TASK BRIEF → Go through the data and tally the lines that hold the string "nanoseconds". Reply with the total alone.

MATERIALS PROVIDED →
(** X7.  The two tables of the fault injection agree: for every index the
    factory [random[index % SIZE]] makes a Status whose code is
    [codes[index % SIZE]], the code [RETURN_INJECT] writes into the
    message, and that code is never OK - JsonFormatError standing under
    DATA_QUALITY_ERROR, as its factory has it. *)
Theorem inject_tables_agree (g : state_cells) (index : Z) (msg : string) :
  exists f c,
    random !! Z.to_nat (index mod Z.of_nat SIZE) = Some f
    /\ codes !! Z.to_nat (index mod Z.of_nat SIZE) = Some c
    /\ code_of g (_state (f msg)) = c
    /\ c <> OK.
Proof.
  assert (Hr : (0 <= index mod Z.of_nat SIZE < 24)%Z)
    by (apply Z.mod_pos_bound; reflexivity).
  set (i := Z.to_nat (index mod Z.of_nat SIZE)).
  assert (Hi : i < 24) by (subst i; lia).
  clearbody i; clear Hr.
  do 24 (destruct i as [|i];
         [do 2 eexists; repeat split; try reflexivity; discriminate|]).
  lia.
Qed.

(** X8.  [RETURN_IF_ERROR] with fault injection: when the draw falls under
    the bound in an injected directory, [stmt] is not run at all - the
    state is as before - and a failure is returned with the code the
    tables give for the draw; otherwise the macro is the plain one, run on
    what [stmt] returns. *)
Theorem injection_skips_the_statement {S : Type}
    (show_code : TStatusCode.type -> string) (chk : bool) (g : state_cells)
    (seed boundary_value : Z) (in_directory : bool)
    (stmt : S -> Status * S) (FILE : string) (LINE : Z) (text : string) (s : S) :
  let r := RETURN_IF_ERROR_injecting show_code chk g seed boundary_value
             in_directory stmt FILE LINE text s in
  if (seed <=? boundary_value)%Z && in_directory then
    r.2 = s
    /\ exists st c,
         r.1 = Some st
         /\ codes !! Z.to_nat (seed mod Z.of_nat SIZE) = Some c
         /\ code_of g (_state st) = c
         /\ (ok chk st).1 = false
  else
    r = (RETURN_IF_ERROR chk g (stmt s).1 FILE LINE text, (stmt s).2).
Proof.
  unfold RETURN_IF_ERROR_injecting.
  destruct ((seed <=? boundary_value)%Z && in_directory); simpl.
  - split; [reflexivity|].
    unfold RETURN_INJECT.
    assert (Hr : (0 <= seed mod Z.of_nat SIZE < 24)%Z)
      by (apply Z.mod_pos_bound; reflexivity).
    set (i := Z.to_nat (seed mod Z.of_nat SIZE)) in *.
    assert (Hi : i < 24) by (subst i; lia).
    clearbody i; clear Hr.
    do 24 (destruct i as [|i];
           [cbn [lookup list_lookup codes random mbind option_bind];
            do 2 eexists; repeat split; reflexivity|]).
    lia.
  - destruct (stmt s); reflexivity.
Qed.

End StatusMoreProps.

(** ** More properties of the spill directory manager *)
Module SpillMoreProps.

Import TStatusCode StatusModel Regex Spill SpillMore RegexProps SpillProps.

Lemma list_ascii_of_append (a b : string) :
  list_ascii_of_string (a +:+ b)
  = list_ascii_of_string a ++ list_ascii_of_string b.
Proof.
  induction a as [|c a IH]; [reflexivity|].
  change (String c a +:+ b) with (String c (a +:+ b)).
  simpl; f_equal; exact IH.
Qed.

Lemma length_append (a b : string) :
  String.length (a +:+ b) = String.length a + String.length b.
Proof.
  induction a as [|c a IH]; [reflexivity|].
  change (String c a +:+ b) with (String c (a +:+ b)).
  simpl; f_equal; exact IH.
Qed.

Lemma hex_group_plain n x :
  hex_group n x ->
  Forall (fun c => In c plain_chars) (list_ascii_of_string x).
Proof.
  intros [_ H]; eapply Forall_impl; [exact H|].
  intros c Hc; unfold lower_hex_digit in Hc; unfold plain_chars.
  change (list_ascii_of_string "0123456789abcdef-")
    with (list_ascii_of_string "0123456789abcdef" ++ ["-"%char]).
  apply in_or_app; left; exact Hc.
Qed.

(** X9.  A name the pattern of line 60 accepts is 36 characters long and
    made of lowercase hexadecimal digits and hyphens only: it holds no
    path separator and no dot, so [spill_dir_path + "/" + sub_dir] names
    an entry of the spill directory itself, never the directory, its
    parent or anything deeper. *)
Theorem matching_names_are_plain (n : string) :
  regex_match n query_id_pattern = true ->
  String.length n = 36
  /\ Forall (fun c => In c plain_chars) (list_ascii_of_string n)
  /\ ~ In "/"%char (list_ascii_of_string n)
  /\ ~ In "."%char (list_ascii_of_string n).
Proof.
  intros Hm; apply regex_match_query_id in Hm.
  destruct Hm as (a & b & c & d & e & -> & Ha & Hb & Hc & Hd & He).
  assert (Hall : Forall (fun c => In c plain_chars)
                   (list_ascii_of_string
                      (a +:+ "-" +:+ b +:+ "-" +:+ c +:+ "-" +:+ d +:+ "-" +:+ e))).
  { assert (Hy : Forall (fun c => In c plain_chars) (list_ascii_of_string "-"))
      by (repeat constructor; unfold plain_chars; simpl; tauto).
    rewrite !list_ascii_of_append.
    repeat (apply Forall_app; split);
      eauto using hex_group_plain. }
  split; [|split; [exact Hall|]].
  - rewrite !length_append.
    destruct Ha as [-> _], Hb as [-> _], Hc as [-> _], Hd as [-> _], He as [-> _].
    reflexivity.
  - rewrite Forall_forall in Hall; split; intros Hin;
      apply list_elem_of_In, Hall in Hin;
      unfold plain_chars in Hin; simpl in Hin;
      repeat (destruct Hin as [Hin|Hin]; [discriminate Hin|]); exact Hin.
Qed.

...

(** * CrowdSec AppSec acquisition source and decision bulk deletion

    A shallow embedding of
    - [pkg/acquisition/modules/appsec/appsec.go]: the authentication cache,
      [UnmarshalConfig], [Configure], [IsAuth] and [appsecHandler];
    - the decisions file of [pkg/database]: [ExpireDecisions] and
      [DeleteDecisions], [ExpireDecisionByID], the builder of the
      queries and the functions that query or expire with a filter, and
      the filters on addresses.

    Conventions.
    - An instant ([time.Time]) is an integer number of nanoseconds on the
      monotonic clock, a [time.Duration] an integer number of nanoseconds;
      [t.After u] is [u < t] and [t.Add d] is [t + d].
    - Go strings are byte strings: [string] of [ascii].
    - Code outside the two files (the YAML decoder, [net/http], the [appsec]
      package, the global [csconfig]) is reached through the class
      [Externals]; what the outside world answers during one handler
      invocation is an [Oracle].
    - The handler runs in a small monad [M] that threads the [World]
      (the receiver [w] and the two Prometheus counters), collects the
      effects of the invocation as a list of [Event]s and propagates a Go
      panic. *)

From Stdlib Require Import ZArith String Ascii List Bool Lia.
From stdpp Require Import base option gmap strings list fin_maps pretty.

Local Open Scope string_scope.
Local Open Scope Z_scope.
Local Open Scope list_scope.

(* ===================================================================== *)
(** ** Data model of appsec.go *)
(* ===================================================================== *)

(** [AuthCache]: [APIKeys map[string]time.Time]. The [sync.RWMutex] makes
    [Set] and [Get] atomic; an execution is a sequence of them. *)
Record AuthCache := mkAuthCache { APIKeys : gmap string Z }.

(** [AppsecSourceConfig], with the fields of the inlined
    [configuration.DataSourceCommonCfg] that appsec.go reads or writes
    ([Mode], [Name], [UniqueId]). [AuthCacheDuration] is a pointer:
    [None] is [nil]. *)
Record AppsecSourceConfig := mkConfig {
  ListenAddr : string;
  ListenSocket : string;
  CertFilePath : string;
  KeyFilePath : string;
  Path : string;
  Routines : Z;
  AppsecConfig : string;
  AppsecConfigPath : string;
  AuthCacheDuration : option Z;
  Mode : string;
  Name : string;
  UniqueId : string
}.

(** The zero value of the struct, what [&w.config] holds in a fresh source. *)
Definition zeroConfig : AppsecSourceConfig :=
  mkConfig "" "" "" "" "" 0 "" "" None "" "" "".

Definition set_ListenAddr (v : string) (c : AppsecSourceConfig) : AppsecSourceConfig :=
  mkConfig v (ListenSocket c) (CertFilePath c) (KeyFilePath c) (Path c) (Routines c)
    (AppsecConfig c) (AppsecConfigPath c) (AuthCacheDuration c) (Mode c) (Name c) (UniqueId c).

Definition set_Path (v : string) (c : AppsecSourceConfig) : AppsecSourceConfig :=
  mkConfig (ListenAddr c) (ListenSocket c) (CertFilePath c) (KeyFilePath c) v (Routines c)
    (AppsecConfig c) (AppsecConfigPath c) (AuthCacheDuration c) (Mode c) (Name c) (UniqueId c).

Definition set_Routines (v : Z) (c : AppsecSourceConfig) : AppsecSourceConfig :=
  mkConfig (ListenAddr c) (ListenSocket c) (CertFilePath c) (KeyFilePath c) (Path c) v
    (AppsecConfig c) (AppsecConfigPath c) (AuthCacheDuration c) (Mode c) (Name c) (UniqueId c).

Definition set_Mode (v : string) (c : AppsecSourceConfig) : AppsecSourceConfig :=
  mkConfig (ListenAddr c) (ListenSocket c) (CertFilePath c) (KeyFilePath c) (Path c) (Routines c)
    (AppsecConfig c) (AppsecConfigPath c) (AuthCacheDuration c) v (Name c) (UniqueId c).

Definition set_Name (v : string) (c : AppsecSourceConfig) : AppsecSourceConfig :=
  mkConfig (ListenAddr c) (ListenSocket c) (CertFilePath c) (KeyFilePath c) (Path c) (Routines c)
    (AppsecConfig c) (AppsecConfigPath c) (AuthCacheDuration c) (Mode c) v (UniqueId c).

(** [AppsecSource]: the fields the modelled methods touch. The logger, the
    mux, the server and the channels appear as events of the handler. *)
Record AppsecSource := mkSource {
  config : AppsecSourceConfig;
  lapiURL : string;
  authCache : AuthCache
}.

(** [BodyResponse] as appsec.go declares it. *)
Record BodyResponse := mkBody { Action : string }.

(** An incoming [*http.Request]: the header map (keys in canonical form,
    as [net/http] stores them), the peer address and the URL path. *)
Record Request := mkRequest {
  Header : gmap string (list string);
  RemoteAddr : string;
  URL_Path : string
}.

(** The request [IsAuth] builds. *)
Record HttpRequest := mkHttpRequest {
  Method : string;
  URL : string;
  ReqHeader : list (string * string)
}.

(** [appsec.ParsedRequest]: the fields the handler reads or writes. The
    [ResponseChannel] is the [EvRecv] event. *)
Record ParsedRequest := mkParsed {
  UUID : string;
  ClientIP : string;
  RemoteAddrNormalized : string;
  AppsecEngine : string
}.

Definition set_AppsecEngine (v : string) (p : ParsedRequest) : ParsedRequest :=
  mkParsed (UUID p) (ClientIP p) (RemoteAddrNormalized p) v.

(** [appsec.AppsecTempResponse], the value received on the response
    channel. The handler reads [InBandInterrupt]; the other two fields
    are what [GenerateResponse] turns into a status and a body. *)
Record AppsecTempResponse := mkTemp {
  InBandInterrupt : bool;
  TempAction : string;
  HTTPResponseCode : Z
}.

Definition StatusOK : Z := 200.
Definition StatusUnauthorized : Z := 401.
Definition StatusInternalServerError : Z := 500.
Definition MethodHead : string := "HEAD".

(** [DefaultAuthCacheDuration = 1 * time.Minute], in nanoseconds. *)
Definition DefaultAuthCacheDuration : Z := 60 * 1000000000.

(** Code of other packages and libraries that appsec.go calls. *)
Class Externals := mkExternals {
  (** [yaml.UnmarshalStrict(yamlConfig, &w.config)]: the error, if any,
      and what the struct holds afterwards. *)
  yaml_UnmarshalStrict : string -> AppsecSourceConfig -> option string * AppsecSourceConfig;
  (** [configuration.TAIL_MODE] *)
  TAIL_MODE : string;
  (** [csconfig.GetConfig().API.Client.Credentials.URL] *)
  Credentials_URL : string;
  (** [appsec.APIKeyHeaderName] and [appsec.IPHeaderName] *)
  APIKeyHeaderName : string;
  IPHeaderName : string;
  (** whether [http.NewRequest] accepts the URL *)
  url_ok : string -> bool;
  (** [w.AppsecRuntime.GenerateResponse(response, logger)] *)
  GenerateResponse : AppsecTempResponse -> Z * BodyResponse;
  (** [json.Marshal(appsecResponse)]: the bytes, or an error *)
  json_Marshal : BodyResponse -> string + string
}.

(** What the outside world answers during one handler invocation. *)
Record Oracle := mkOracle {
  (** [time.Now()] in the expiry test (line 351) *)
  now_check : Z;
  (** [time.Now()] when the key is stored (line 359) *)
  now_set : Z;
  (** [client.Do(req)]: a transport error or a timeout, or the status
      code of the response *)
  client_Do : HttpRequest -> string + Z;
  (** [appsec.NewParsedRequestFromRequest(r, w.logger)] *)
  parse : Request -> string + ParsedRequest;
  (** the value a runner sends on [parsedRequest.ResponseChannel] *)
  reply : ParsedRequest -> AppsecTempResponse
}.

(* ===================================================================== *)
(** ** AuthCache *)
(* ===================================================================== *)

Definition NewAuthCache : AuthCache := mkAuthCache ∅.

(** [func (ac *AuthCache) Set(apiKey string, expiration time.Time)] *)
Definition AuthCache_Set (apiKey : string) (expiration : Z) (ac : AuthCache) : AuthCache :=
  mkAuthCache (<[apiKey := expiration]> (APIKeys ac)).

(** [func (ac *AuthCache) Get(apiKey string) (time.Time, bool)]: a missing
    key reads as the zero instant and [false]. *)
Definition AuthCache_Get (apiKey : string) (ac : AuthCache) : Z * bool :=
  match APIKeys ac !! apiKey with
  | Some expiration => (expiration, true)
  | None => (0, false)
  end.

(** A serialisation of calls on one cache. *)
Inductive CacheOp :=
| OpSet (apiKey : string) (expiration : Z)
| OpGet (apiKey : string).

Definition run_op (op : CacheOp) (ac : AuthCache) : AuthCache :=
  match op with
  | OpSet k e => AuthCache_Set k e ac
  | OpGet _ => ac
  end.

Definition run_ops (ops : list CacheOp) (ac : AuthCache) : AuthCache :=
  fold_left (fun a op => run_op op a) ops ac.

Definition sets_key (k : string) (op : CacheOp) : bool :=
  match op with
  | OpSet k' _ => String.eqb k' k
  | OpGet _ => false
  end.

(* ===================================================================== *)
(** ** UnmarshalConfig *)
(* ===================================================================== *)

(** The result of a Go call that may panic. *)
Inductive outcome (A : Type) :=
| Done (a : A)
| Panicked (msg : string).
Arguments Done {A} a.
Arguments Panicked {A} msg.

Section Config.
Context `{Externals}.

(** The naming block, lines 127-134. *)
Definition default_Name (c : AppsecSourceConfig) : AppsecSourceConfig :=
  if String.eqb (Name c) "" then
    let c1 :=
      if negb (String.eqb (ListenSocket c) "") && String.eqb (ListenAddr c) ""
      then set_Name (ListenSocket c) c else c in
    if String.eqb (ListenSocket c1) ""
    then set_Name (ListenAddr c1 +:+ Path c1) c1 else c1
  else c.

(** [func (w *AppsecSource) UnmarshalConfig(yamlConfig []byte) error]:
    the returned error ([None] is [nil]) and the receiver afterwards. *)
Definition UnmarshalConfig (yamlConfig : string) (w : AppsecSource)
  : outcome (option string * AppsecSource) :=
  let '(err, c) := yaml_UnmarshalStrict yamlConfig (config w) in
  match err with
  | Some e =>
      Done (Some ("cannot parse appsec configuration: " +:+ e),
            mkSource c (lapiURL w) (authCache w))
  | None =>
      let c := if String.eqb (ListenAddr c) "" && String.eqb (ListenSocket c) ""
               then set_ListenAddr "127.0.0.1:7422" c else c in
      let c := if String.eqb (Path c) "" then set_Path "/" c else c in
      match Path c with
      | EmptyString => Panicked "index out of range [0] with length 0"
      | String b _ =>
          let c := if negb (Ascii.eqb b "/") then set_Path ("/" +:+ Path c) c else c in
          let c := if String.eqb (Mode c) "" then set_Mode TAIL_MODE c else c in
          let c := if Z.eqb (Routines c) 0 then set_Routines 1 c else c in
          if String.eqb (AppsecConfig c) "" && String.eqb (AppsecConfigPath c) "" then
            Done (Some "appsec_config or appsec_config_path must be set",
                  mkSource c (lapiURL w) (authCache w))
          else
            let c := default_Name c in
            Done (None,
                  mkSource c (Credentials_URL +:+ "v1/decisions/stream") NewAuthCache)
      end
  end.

ANSWER TO THIS PROBLEM → 3